### EXERCISE
From the line with "loop, and the" through the line with "Definition LoaderState : Type", repeat the entries verbatim, both end lines included, and add nothing.

────────────────

(** * Snapshot loader and validator (netsync/snapshot.go)

    A shallow embedding of the snapshot pipeline: the streaming state
    loader [loadState], the trio chain check [checkSnapshot] with
    [validateVotes], the tail writer [saveTailBlocks] and the
    orchestrator [loadSnapshot].

    The packages the loader calls into (core, state, types, trie, rlp,
    consensus, kvstore and the database backend) are collaborators: their
    operations are the methods of the class [Collaborators], and the
    loader is defined, and its properties proved, for every instance.
    Module [Sample] gives one executable instance on which the loader is
    run on concrete snapshots. *)

From Stdlib Require Import ZArith List Bool Lia Permutation.
From Stdlib Require Import Strings.Byte Strings.String.
Import ListNotations.

Local Open Scope Z_scope.

(* ================================================================= *)
(** ** Bytes, hashes and the records of package core *)

(** common.Bytes: a byte slice. *)
Definition Bytes := list byte.

(** common.Hash is a 32-byte array; it is kept as the 256-bit number it
    spells in big-endian order, so that [==] on hashes and
    [bytes.Compare(a.Bytes(), b.Bytes()) == 0] are both equality. *)
Definition Hash := Z.

(** common.Address. *)
Definition Address := Z.

(** The zero value [common.Hash{}]. *)
Definition zeroHash : Hash := 0.

Fixpoint bytes_Equal (a b : Bytes) : bool :=
  match a, b with
  | [], [] => true
  | x :: a', y :: b' => Byte.eqb x y && bytes_Equal a' b'
  | _, _ => false
  end.

(** strings.HasPrefix on the bytes of the two strings. *)
Fixpoint HasPrefix (s p : Bytes) : bool :=
  match p, s with
  | [], _ => true
  | y :: p', x :: s' => Byte.eqb x y && HasPrefix s' p'
  | _ :: _, [] => false
  end.

Definition bytes_of (s : string) : Bytes := list_byte_of_string s.

(** The big-endian bytes of a number, [n] bytes wide; [Hash_Bytes] is
    the slice [h[:]] of a hash. *)
Definition byte_of_Z (z : Z) : byte :=
  match Byte.of_N (Z.to_N (z mod 256)) with
  | Some b => b
  | None => x00
  end.

Fixpoint be_bytes (n : nat) (z : Z) : Bytes :=
  match n with
  | O => []
  | S n' => be_bytes n' (z / 256) ++ [byte_of_Z z]
  end.

Definition Hash_Bytes (h : Hash) : Bytes := be_bytes 32 h.

Record Vote := {
  vote_Block : Hash;
  vote_Height : Z;
  vote_ID : Address;
  vote_Epoch : Z;
  vote_Signature : Bytes
}.

(** A vote set is used through [Votes()] only: the list of its votes. *)
Definition VoteSet := list Vote.

Record CommitCertificate := {
  cc_Votes : VoteSet;
  cc_BlockHash : Hash
}.

(** The header fields the loader reads, and the rest of the header
    (which only [Hash()] looks at) as uninterpreted bytes. *)
Record BlockHeader := {
  Height : Z;
  Parent : Hash;
  HCC : CommitCertificate;
  StateHash : Hash;
  hdr_rest : Bytes
}.

Definition VCPProof := list (Bytes * Bytes).

Record SnapshotFirstBlock := {
  first_Header : BlockHeader;
  first_Proof : VCPProof
}.

Record SnapshotSecondBlock := {
  second_Header : BlockHeader
}.

Record SnapshotThirdBlock := {
  third_Header : BlockHeader;
  third_VoteSet : VoteSet
}.

Record SnapshotBlockTrio := {
  First : SnapshotFirstBlock;
  Second : SnapshotSecondBlock;
  Third : SnapshotThirdBlock
}.

Record SnapshotMetadata := {
  BlockTrios : list SnapshotBlockTrio
}.

Record SnapshotTrieRecord := {
  K : Bytes;
  V : Bytes
}.

(** types.Account: the loader reads its storage root only. *)
Record Account := {
  Root : Hash
}.

Record Validator := {
  val_ID : Address;
  val_Stake : Z
}.

Definition ValidatorSet := list Validator.

Record StakeHolder := {
  holder_ID : Address;
  holder_Stake : Z
}.

Definition ValidatorCandidatePool := list StakeHolder.

Inductive BlockStatus :=
| BlockStatusPending
| BlockStatusDirectlyFinalized.

Record ExtendedBlock := {
  ext_Block : BlockHeader;
  ext_Status : BlockStatus;
  ext_Children : list Hash;
  ext_HasValidatorUpdate : bool
}.

(** What [kvstore.Put] is handed: the value before its encoding. *)
Inductive Stored :=
| StoredTrio (t : SnapshotBlockTrio)
| StoredBlock (b : ExtendedBlock).

(** state.StoreView as the loader drives it: created at a height over a
    root, and filled by [Set]. *)
Record StoreView := {
  sv_height : Z;
  sv_root : Hash;
  sv_leaves : list (Bytes * Bytes)
}.

Definition NewStoreView (height : Z) (root : Hash) : StoreView :=
  {| sv_height := height; sv_root := root; sv_leaves := [] |}.

Definition StoreView_Height (sv : StoreView) : Z := sv_height sv.

(** [sv.Set(k, v)]: the leaves in the order they were set, latest last. *)
Definition StoreView_Set (sv : StoreView) (k v : Bytes) : StoreView :=
  {| sv_height := sv_height sv;
     sv_root := sv_root sv;
     sv_leaves := sv_leaves sv ++ [(k, v)] |}.

Definition HeightList := list Z.

(** Modelled from the spec: [stake_height_list.contains(h)], the
    membership test of types.HeightList, whose code is not part of the
    loader. *)
Definition HeightList_Contains (hl : HeightList) (h : Z) : bool :=
  existsb (Z.eqb h) hl.

(* ================================================================= *)
(** ** Constants *)

Definition mainnetGenesisBlockHash : Hash :=
  0xf58f0c574416abf4eb06bfaa211b9f1ba3faa4c3e9fcbf95156178ff08cb8579.

Definition genesisBlockHeight : Z := 0.

(** Modelled from the spec: the control keys [SV_START = 0xF8] and
    [SV_END = 0xF9] of package core, one byte each. *)
Definition SVStart : byte := xf8.
Definition SVEnd : byte := xf9.

(** Modelled from the spec: core.BlockTrioStoreKeyPrefix, the ASCII
    prefix of the keys of the persisted trios. *)
Definition BlockTrioStoreKeyPrefix : string := "btrio/".

(** The prefix of the account leaves. *)
Definition accountPrefix : Bytes := bytes_of "ls/a/".

(* ================================================================= *)
(** ** Results: a value, a returned error, or a panic *)

Inductive Error :=
| IOError
| BadMetadata
| ReadFailed
| UnclosedView
| UnmatchedEnd
| HeightMismatch
| StorageRootMismatch
| LeafOutsideView
| AccountDecodeFailed
| StateHashMismatch
| GenesisHeightInvalid
| GenesisHashMismatch
| BadGenesis (cause : Error)
| BadParentLink
| BadHCCLink
| NoMajority
| VoteNotValid
| VoteWrongBlock
| ValidatorNotFound
| InvalidVotes (cause : Error)
| ProofRejected
| VCPDecodeFailed
| VCPProofFailed (cause : Error)
| FinalValidatorSetMismatch
| ValidationFailed (cause : Error).

(** The text each error carries in the source ([%v] stands for the
    formatted cause or value). *)
Fixpoint message (e : Error) : string :=
  match e with
  | IOError => "open failed"
  | BadMetadata => "Failed to load snapshot metadata, %v"
  | ReadFailed => "Failed to read snapshot record, %v"
  | UnclosedView => "Still some storeview unhandled"
  | UnmatchedEnd => "Missing storeview to handle"
  | HeightMismatch => "Storeview start and end heights don't match"
  | StorageRootMismatch => "Account storage root doesn't match"
  | LeafOutsideView => "Missing storeview to handle"
  | AccountDecodeFailed => "Failed to parse account, %v"
  | StateHashMismatch => "StateHash not matching"
  | GenesisHeightInvalid => "Invalid genesis block height: %v"
  | GenesisHashMismatch => "Genesis block hash mismatch, calculated hash: %v"
  | BadGenesis c => "Invalid genesis block: " ++ message c
  | BadParentLink => "block trio has invalid Parent link"
  | BadHCCLink => "block trio has invalid HCC link: %v, %v; %v, %v"
  | NoMajority => "block doesn't have majority votes"
  | VoteNotValid => "vote is not valid, %v"
  | VoteWrongBlock => "vote is not for corresponding block"
  | ValidatorNotFound => "can't find validator for vote"
  | InvalidVotes c => "Failed to validate voteSet, " ++ message c
  | ProofRejected => "proof rejected"
  | VCPDecodeFailed => "rlp: decoding failed"
  | VCPProofFailed c =>
      "Failed to retrieve validator set from VCP proof: " ++ message c
  | FinalValidatorSetMismatch =>
      "The latest proven and retrieved validator set does not match"
  | ValidationFailed c => "Snapshot state validation failed: " ++ message c
  end.

Inductive PanicCause :=
| NilDereference
| IndexOutOfRange
| IllegalBase.

Inductive Outcome (A : Type) :=
| Ok (a : A)
| Err (e : Error)
| Panic (p : PanicCause).

Arguments Ok {A} a.
Arguments Err {A} e.
Arguments Panic {A} p.

Definition bind {A B} (m : Outcome A) (f : A -> Outcome B) : Outcome B :=
  match m with
  | Ok a => f a
  | Err e => Err e
  | Panic p => Panic p
  end.

Notation "x <- m ;; k" := (bind m (fun x => k))
  (at level 61, m at next level, right associativity).

(** [if err != nil { return fmt.Errorf(..., err) }]: an error is wrapped
    on its way out, a panic is not. *)
Definition wrap {A} (w : Error -> Error) (m : Outcome A) : Outcome A :=
  match m with
  | Ok a => Ok a
  | Err e => Err (w e)
  | Panic p => Panic p
  end.

Definition succeeded {A} (m : Outcome A) : bool :=
  match m with
  | Ok _ => true
  | _ => false
  end.

(* ================================================================= *)
(** ** SVStack *)

Definition SVStack := list StoreView.

Definition push (s : SVStack) (sv : StoreView) : SVStack := s ++ [sv].

Definition pop (s : SVStack) : SVStack * option StoreView :=
  match List.length s with
  | O => (s, None)
  | S l' => (firstn l' s, nth_error s l')
  end.

Definition peek (s : SVStack) : option StoreView :=
  match List.length s with
  | O => None
  | S l' => nth_error s l'
  end.

(** The view [peek] points to is shared with the stack: a [Set] through
    the pointer changes the top entry in place. *)
Definition update_top (s : SVStack) (sv : StoreView) : SVStack :=
  match List.length s with
  | O => s
  | S l' => firstn l' s ++ [sv]
  end.

(* ================================================================= *)
(** ** The collaborators *)

(** The operations of the other packages that the loader calls.  A
    database is a value of [DB]; the operations that read or write it
    take it and give back the database they leave behind. *)
Class Collaborators := {
  DB : Type;
  (** core.Bytestoi: the height in the value of a control record. *)
  Bytestoi : Bytes -> Z;
  (** BlockHeader.Hash(). *)
  BlockHeader_Hash : BlockHeader -> Hash;
  (** vote.Validate().IsOK(). *)
  Vote_Validate : Vote -> bool;
  (** ValidatorSet.HasMajority, GetValidator (with [None] for
      its error) and Equals. *)
  HasMajority : ValidatorSet -> VoteSet -> bool;
  GetValidator : ValidatorSet -> Address -> option Validator;
  ValidatorSet_Equals : ValidatorSet -> ValidatorSet -> bool;
  (** types.FromBytes into an account; [None] for its error. *)
  Account_FromBytes : Bytes -> option Account;
  (** StoreView.Save(): the root hash, the nodes written. *)
  StoreView_Save : StoreView -> DB -> Hash * DB;
  GetValidatorCandidatePool : StoreView -> DB -> ValidatorCandidatePool;
  GetStakeTransactionHeightList : StoreView -> DB -> HeightList;
  ValidatorCandidatePoolKey : Bytes;
  (** trie.VerifyProof: the proven value, [None] for its error. *)
  VerifyProof : Hash -> Bytes -> VCPProof -> option Bytes;
  (** rlp.DecodeBytes into a candidate pool; [None] for its error. *)
  DecodeVCP : Bytes -> option ValidatorCandidatePool;
  SelectTopStakeHoldersAsValidators : ValidatorCandidatePool -> ValidatorSet;
  (** kvstore.Put: the database it leaves, and [true] when it returns
      an error. *)
  KVStore_Put : Bytes -> Stored -> DB -> DB * bool
}.

(** What [core.ReadRecord] gives for a trie record: the record, or an
    error that is not [io.EOF].  The end of the list is [io.EOF]. *)
Inductive ReadResult :=
| ReadOk (record : SnapshotTrieRecord)
| ReadError.

(** A snapshot file once opened: the outcome of reading the metadata
    record ([None] when that read fails), then the trie records. *)
Record SnapshotFile := {
  file_metadata : option SnapshotMetadata;
  file_records : list ReadResult
}.

(* ================================================================= *)
(** ** strconv.FormatUint *)

Definition digits : Bytes := bytes_of "0123456789abcdefghijklmnopqrstuvwxyz".

Definition digit (d : Z) : byte := nth (Z.to_nat d) digits x00.

(** The digits of [u] in [base], most significant first; a uint64 has at
    most 64 of them. *)
Fixpoint formatBits (fuel : nat) (u base : Z) (acc : Bytes) : Bytes :=
  match fuel with
  | O => acc
  | S fuel' =>
      if u <? base then digit u :: acc
      else formatBits fuel' (u / base) base (digit (u mod base) :: acc)
  end.

(** [strconv.FormatUint(i, base)] panics unless [2 <= base <= 36]. *)
Definition FormatUint (i : Z) (base : Z) : Outcome Bytes :=
  if (base <? 2) || (Z.of_nat (List.length digits) <? base)
  then Panic IllegalBase
  else Ok (formatBits 64 i base []).

(* ================================================================= *)
(** ** loadState *)

(** The variables of [loadState] that live across the iterations of its
    loop, and the database (of type [D]) the views write to. *)
Record LoaderVars (D : Type) := {
  ls_db : D;
  ls_svStack : SVStack;
  ls_sv : option StoreView;
  ls_hash : Hash;
  ls_account : option Account
}.

Arguments ls_db {D} _.
Arguments ls_svStack {D} _.
Arguments ls_sv {D} _.
Arguments ls_hash {D} _.
Arguments ls_account {D} _.

Section Loader.

Context {C : Collaborators}.

Definition LoaderState : Type := LoaderVars DB.

Definition initialState (db : DB) : LoaderState :=
  {| ls_db := db; ls_svStack := []; ls_sv := None;
     ls_hash := zeroHash; ls_account := None |}.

────────────────

### TASK OUTPUT
    loop, and the database (of type [D]) the views write to. *)
Record LoaderVars (D : Type) := {
  ls_db : D;
  ls_svStack : SVStack;
  ls_sv : option StoreView;
  ls_hash : Hash;
  ls_account : option Account
}.

Arguments ls_db {D} _.
Arguments ls_svStack {D} _.
Arguments ls_sv {D} _.
Arguments ls_hash {D} _.
Arguments ls_account {D} _.

Section Loader.

Context {C : Collaborators}.

Definition LoaderState : Type := LoaderVars DB.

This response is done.